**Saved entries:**
++++

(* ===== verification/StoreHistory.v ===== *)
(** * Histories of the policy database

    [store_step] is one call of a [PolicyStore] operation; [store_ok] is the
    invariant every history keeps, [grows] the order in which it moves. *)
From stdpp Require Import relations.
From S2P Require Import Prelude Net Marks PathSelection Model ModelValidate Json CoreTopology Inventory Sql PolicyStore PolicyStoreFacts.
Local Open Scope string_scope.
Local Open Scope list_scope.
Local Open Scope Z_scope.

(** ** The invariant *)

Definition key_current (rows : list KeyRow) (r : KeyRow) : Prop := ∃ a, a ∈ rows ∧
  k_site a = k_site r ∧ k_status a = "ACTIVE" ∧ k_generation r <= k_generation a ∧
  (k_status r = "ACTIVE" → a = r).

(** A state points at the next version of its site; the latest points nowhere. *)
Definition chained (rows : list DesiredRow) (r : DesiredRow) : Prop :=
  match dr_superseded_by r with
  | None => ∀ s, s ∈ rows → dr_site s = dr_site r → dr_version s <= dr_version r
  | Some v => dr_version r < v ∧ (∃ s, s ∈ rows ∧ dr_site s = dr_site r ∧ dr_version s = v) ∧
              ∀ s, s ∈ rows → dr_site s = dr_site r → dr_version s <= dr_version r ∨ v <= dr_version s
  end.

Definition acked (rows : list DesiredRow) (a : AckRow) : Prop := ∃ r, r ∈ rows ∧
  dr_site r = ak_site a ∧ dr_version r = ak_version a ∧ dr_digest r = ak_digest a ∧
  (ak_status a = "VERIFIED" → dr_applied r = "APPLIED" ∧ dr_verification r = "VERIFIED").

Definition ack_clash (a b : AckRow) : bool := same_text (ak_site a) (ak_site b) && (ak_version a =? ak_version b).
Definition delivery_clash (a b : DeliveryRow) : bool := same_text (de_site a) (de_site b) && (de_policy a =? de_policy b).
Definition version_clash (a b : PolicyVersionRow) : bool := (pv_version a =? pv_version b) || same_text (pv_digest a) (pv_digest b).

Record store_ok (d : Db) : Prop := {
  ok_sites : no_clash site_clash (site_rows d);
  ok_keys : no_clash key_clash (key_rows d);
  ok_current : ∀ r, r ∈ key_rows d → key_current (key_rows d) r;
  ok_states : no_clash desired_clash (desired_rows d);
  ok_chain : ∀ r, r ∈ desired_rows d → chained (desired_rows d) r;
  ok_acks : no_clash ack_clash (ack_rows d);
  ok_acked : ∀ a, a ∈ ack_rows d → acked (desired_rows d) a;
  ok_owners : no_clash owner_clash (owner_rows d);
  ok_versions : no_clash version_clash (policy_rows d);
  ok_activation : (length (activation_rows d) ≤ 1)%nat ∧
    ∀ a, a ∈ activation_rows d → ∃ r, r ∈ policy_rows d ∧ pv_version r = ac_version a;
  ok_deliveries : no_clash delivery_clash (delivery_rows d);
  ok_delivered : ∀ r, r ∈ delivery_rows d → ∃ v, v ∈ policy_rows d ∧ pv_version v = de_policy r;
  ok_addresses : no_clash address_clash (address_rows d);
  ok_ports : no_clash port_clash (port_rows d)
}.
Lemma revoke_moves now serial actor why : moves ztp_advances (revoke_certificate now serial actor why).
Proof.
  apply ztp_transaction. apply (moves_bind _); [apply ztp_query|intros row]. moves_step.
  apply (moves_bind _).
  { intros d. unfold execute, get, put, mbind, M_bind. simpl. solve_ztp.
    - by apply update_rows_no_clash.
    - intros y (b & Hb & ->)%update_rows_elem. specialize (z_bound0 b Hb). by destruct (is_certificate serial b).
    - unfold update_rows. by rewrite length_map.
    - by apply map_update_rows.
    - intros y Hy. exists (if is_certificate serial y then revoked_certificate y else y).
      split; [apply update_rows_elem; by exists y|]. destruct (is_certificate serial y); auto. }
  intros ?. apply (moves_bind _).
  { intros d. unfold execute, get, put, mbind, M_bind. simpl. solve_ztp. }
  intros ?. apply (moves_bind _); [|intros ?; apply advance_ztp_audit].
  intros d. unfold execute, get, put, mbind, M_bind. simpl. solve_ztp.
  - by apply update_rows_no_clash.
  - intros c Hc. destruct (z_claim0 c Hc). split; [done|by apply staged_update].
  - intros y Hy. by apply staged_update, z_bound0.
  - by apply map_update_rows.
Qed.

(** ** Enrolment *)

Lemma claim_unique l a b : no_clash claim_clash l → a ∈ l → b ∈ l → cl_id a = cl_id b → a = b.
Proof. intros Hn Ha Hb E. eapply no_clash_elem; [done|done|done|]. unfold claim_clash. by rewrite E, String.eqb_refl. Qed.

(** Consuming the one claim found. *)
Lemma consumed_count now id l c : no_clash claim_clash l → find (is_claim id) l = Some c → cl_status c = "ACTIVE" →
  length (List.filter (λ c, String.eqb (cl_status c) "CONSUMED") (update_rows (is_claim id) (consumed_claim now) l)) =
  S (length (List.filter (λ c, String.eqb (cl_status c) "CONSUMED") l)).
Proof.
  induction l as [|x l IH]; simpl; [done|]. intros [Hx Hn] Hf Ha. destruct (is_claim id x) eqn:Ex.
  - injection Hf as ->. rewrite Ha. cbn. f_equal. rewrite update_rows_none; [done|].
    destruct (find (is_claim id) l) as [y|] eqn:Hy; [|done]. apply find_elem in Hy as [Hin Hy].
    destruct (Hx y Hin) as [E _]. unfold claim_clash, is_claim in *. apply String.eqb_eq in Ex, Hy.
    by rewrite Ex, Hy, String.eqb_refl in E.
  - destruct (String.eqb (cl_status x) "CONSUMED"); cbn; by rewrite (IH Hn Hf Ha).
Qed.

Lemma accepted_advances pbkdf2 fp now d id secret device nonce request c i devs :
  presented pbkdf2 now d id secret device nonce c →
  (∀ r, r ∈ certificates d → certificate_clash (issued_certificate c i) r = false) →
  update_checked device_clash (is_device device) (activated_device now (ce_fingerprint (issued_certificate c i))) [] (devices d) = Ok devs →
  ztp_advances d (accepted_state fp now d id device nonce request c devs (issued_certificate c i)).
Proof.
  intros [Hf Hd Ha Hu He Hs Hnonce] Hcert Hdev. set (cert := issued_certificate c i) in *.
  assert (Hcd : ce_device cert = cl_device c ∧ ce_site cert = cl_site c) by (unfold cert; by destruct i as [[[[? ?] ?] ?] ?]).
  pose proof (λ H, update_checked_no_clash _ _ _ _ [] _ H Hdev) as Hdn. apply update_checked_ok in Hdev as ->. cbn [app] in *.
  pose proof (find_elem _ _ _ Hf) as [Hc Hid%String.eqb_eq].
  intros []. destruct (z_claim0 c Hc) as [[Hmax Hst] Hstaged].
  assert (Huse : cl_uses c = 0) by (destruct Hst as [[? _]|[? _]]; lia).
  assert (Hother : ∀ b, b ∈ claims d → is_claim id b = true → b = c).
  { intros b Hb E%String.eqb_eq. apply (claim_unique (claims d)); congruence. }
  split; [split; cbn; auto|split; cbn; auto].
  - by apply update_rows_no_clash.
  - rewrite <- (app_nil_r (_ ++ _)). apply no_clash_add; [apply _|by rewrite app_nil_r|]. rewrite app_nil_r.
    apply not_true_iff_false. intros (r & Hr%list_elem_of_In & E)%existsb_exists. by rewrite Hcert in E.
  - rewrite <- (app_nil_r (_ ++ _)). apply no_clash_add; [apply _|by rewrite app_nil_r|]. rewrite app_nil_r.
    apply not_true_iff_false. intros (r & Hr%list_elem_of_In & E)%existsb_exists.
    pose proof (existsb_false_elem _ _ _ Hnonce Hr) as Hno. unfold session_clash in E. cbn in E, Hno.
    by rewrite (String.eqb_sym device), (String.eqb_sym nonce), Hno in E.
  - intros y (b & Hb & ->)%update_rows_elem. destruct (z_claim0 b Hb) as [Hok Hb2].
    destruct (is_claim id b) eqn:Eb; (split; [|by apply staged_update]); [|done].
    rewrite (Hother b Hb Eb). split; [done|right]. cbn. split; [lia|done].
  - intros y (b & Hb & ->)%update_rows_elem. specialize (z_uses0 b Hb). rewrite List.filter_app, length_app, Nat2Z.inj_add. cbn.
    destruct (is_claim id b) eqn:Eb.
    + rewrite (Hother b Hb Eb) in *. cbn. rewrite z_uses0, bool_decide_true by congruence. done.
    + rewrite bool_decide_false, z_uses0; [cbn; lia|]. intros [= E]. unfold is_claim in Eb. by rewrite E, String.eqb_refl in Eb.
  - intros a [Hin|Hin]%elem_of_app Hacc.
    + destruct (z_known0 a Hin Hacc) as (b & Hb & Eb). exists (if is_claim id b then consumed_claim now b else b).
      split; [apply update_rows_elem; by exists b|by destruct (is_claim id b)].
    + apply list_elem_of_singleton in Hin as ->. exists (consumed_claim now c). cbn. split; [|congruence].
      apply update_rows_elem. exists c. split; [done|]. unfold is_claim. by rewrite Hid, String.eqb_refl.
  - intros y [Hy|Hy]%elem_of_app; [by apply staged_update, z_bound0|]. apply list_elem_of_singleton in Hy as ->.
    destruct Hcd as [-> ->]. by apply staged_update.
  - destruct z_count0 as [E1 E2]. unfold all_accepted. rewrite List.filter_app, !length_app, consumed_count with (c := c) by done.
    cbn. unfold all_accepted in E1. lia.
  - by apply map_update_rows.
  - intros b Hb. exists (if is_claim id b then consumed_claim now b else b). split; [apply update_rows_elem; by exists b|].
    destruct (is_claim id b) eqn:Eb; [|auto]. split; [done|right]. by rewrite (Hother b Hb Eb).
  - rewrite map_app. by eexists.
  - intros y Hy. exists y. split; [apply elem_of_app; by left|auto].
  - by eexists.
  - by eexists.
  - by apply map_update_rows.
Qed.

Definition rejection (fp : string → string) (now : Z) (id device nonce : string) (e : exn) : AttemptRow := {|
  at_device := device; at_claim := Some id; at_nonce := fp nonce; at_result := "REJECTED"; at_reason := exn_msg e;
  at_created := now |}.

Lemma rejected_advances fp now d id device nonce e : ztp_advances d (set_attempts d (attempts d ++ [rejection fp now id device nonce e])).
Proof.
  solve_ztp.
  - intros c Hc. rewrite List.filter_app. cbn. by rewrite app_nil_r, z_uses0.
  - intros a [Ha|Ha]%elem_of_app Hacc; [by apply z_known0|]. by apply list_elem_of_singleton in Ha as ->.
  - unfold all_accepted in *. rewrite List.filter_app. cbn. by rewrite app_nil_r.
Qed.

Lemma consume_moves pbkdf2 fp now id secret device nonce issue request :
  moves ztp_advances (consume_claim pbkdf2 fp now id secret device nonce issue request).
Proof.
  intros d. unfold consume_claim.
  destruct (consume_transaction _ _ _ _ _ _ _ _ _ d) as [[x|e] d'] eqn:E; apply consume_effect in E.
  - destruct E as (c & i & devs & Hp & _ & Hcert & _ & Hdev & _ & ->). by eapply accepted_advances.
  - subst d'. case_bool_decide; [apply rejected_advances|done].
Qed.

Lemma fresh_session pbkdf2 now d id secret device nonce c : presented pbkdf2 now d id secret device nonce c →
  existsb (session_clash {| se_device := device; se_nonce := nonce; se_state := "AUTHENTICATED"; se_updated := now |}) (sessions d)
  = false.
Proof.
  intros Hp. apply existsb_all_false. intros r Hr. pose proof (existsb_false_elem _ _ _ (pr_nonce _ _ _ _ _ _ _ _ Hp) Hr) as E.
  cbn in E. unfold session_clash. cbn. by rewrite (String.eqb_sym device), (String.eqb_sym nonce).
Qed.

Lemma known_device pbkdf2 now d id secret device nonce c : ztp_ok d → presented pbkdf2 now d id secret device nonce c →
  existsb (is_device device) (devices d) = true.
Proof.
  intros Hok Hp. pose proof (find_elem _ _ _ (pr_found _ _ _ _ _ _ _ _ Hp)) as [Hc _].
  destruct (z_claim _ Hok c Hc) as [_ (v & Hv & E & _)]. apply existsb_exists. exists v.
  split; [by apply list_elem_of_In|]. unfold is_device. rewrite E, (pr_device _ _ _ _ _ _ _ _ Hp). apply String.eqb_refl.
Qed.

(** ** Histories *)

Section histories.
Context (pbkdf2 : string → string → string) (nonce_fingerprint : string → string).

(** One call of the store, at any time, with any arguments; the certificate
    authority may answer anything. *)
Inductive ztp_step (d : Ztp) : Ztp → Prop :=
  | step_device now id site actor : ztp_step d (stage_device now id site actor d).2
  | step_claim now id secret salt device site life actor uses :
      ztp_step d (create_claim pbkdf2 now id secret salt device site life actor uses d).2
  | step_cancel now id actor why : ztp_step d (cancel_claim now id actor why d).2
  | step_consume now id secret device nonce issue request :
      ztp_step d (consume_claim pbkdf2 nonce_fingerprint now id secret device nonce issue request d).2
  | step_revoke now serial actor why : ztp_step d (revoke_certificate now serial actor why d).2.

++++

All lines of the entries containing the string "Hother" must be shown in full.

  assert (Hother : ∀ b, b ∈ claims d → is_claim id b = true → b = c).
    rewrite (Hother b Hb Eb). split; [done|right]. cbn. split; [lia|done].
    + rewrite (Hother b Hb Eb) in *. cbn. rewrite z_uses0, bool_decide_true by congruence. done.
    destruct (is_claim id b) eqn:Eb; [|auto]. split; [done|right]. by rewrite (Hother b Hb Eb).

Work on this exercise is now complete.